## TASK GOAL
If a line in the entries contains the string "bind", include that line in your answer.

START SUPPLIED DATA

Lemma entry_matches_later c address walletAddress e evs more :
  entry_matches W c address walletAddress e evs ->
  entry_matches W c address walletAddress e (more ++ evs).
Proof.
  unfold entry_matches. setoid_rewrite elem_of_app.
  intros [(msg & -> & [Hev | [Hev | (d & bal & Hd1 & Hd2 & Hd3)]])
         | (d & bal & text & -> & Hf & Hd1 & Hd2)].
  - left. exists msg. split; [done|]. by left; right.
  - left. exists msg. split; [done|]. by right; left; right.
  - left. exists msg. split; [done|]. right; right. exists d, bal. by repeat split; try right.
  - right. exists d, bal, text. by repeat split; try right.
Qed.

Lemma set_token_insert c sym e (balances : Balances) cd :
  balances !! c = Some cd ->
  set_token c sym e balances =
    <[c := mkChainData (chainName cd) (<[sym := e]> (tokens cd))]> balances.
Proof.
  intros Hc. unfold set_token. apply map_eq. intros c'.
  destruct (decide (c = c')) as [<- | Hne].
  - by rewrite lookup_alter_eq, lookup_insert_eq, Hc.
  - by rewrite lookup_alter_ne, lookup_insert_ne.
Qed.

(** The inner loop fills the entry of every symbol of the table, each from
    the reads of its own token, and touches nothing else. *)
Lemma readTokens_spec c walletAddress table :
  NoDup table.*1 ->
  forall (balances : Balances) cd tr, balances !! c = Some cd ->
  exists cd' evs,
    readTokens W c walletAddress table balances tr = (Ok (<[c := cd']> balances), evs ++ tr) /\
    Forall is_read evs /\
    chainName cd' = chainName cd /\
    (forall sym, sym ∉ table.*1 -> tokens cd' !! sym = tokens cd !! sym) /\
    forall sym address, (sym, address) ∈ table ->
      exists e, tokens cd' !! sym = Some e /\
                entry_matches W c address walletAddress e evs.
Proof.
  induction table as [|[sym address] table IH]; intros Hnd balances cd tr Hc.
  - exists cd, []. cbn. rewrite insert_id by done.
    repeat split; [constructor|]. intros ?? Hin. by apply elem_of_nil in Hin.
  - cbn in Hnd. apply NoDup_cons in Hnd as [Hfresh Hnd].
    cbn [readTokens]. unfold bind.
    destruct (readToken_spec c address walletAddress tr) as (e & evs1 & -> & Hr1 & Hm1).
    rewrite (set_token_insert _ _ _ _ cd) by done.
    set (cd1 := mkChainData (chainName cd) (<[sym := e]> (tokens cd))).
    destruct (IH Hnd (<[c := cd1]> balances) cd1 (evs1 ++ tr))
      as (cd' & evs2 & Hrun & Hr2 & Hname & Hkeep & Hentries); [by rewrite lookup_insert_eq|].
    exists cd', (evs2 ++ evs1). rewrite Hrun, insert_insert_eq, app_assoc.
    split; [done|]. split.
    { apply Forall_app. split; [done|].
      eapply Forall_impl; [exact Hr1|]. apply read_of_is_read. }
    split; [done|]. split.
    + intros sym' Hout. cbn in Hout. apply not_elem_of_cons in Hout as [Hne Hout].
      rewrite Hkeep by done. cbn. by rewrite lookup_insert_ne.
    + intros sym' address' Hin. apply elem_of_cons in Hin as [[= -> ->] | Hin].
      * exists e. split; [|by apply entry_matches_later].
        rewrite Hkeep by done. cbn. by rewrite lookup_insert_eq.
      * destruct (Hentries _ _ Hin) as (e' & He' & Hm'). exists e'. split; [done|].
        destruct Hm' as [(msg & -> & Hev) | (d & bal & text & -> & Hf & Hd1 & Hd2)].
        -- left. exists msg. split; [done|]. setoid_rewrite elem_of_app.
           destruct Hev as [Hev | [Hev | (d & bal & Hd1 & Hd2 & Hd3)]];
             [by left; left|by right; left; left|].
           right; right. exists d, bal. by repeat split; try left.
        -- right. exists d, bal, text. setoid_rewrite elem_of_app. by repeat split; try left.
Qed.

(** The outer loop creates the key of every chain it visits, whatever the
    reads of that chain gave. *)
Lemma readChains_spec walletAddress chains :
  NoDup chains.*2 ->
  (forall name c, (name, c) ∈ chains ->
     exists table, tokenAddresses c = Some table /\ NoDup table.*1) ->
  forall (balances : Balances) tr,
  exists balances' evs,
    readChains W walletAddress chains balances tr = (Ok balances', evs ++ tr) /\
    Forall is_read evs /\
    dom balances' = dom balances ∪ list_to_set chains.*2 /\
    (forall c, c ∉ chains.*2 -> balances' !! c = balances !! c) /\
    forall name c table sym address,
      (name, c) ∈ chains -> tokenAddresses c = Some table -> (sym, address) ∈ table ->
      exists cd e, balances' !! c = Some cd /\ chainName cd = name /\
                   tokens cd !! sym = Some e /\
                   entry_matches W c address walletAddress e evs.
Proof.
  induction chains as [|[name c] chains IH]; intros Hnd Htables balances tr.
  - exists balances, []. cbn. split; [done|]. split; [constructor|].
    split; [by rewrite union_empty_r_L|]. split; [done|].
    intros ????? Hin. by apply elem_of_nil in Hin.
  - cbn in Hnd. apply NoDup_cons in Hnd as [Hfresh Hnd].
    destruct (Htables name c) as (table & Htable & Hndt); [by left|].
    cbn [readChains]. rewrite Htable. unfold bind at 1. unfold lift.
    unfold bind.
    destruct (readTokens_spec c walletAddress table Hndt
                (<[c := mkChainData name ∅]> balances) (mkChainData name ∅) tr)
      as (cd & evs1 & -> & Hr1 & Hname & _ & Hentries); [by rewrite lookup_insert_eq|].
    rewrite insert_insert_eq.
    assert (Htables' : forall name' c', (name', c') ∈ chains ->
              exists table, tokenAddresses c' = Some table /\ NoDup table.*1).
    { intros name' c' Hin. apply (Htables name'). by right. }
    destruct (IH Hnd Htables' (<[c := cd]> balances) (evs1 ++ tr))
      as (balances' & evs2 & Hrun & Hr2 & Hdom & Hkeep & Hchains).
    exists balances', (evs2 ++ evs1). rewrite Hrun, app_assoc.
    split; [done|]. split; [by apply Forall_app|]. split.
    { rewrite Hdom, dom_insert_L. cbn.
      by rewrite (union_comm_L {[c]} (dom balances)), union_assoc_L. }
    split.
    + intros c' Hout. cbn in Hout. apply not_elem_of_cons in Hout as [Hne Hout].
      rewrite Hkeep by done. by rewrite lookup_insert_ne.
    + intros name' c' table' sym address Hin Htable' Hsym.
      apply elem_of_cons in Hin as [[= -> ->] | Hin].
      * assert (table' = table) as -> by congruence.
        destruct (Hentries _ _ Hsym) as (e & He & Hm).
        exists cd, e. rewrite Hkeep by done. rewrite lookup_insert_eq.
        repeat split; try done. by apply entry_matches_later.
      * destruct (Hchains _ _ _ _ _ Hin Htable' Hsym) as (cd' & e & Hl & Hn & Ht & Hm).
        exists cd', e. repeat split; try done.
        destruct Hm as [(msg & -> & Hev) | (d & bal & text & -> & Hf & Hd1 & Hd2)].
        -- left. exists msg. split; [done|]. setoid_rewrite elem_of_app.
           destruct Hev as [Hev | [Hev | (d & bal & Hd1 & Hd2 & Hd3)]];
             [by left; left|by right; left; left|].
           right; right. exists d, bal. by repeat split; try left.
        -- right. exists d, bal, text. setoid_rewrite elem_of_app. by repeat split; try left.
Qed.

END SUPPLIED DATA

## WRITTEN ANSWER
    cbn [readTokens]. unfold bind.
    cbn [readChains]. rewrite Htable. unfold bind at 1. unfold lift.
    unfold bind.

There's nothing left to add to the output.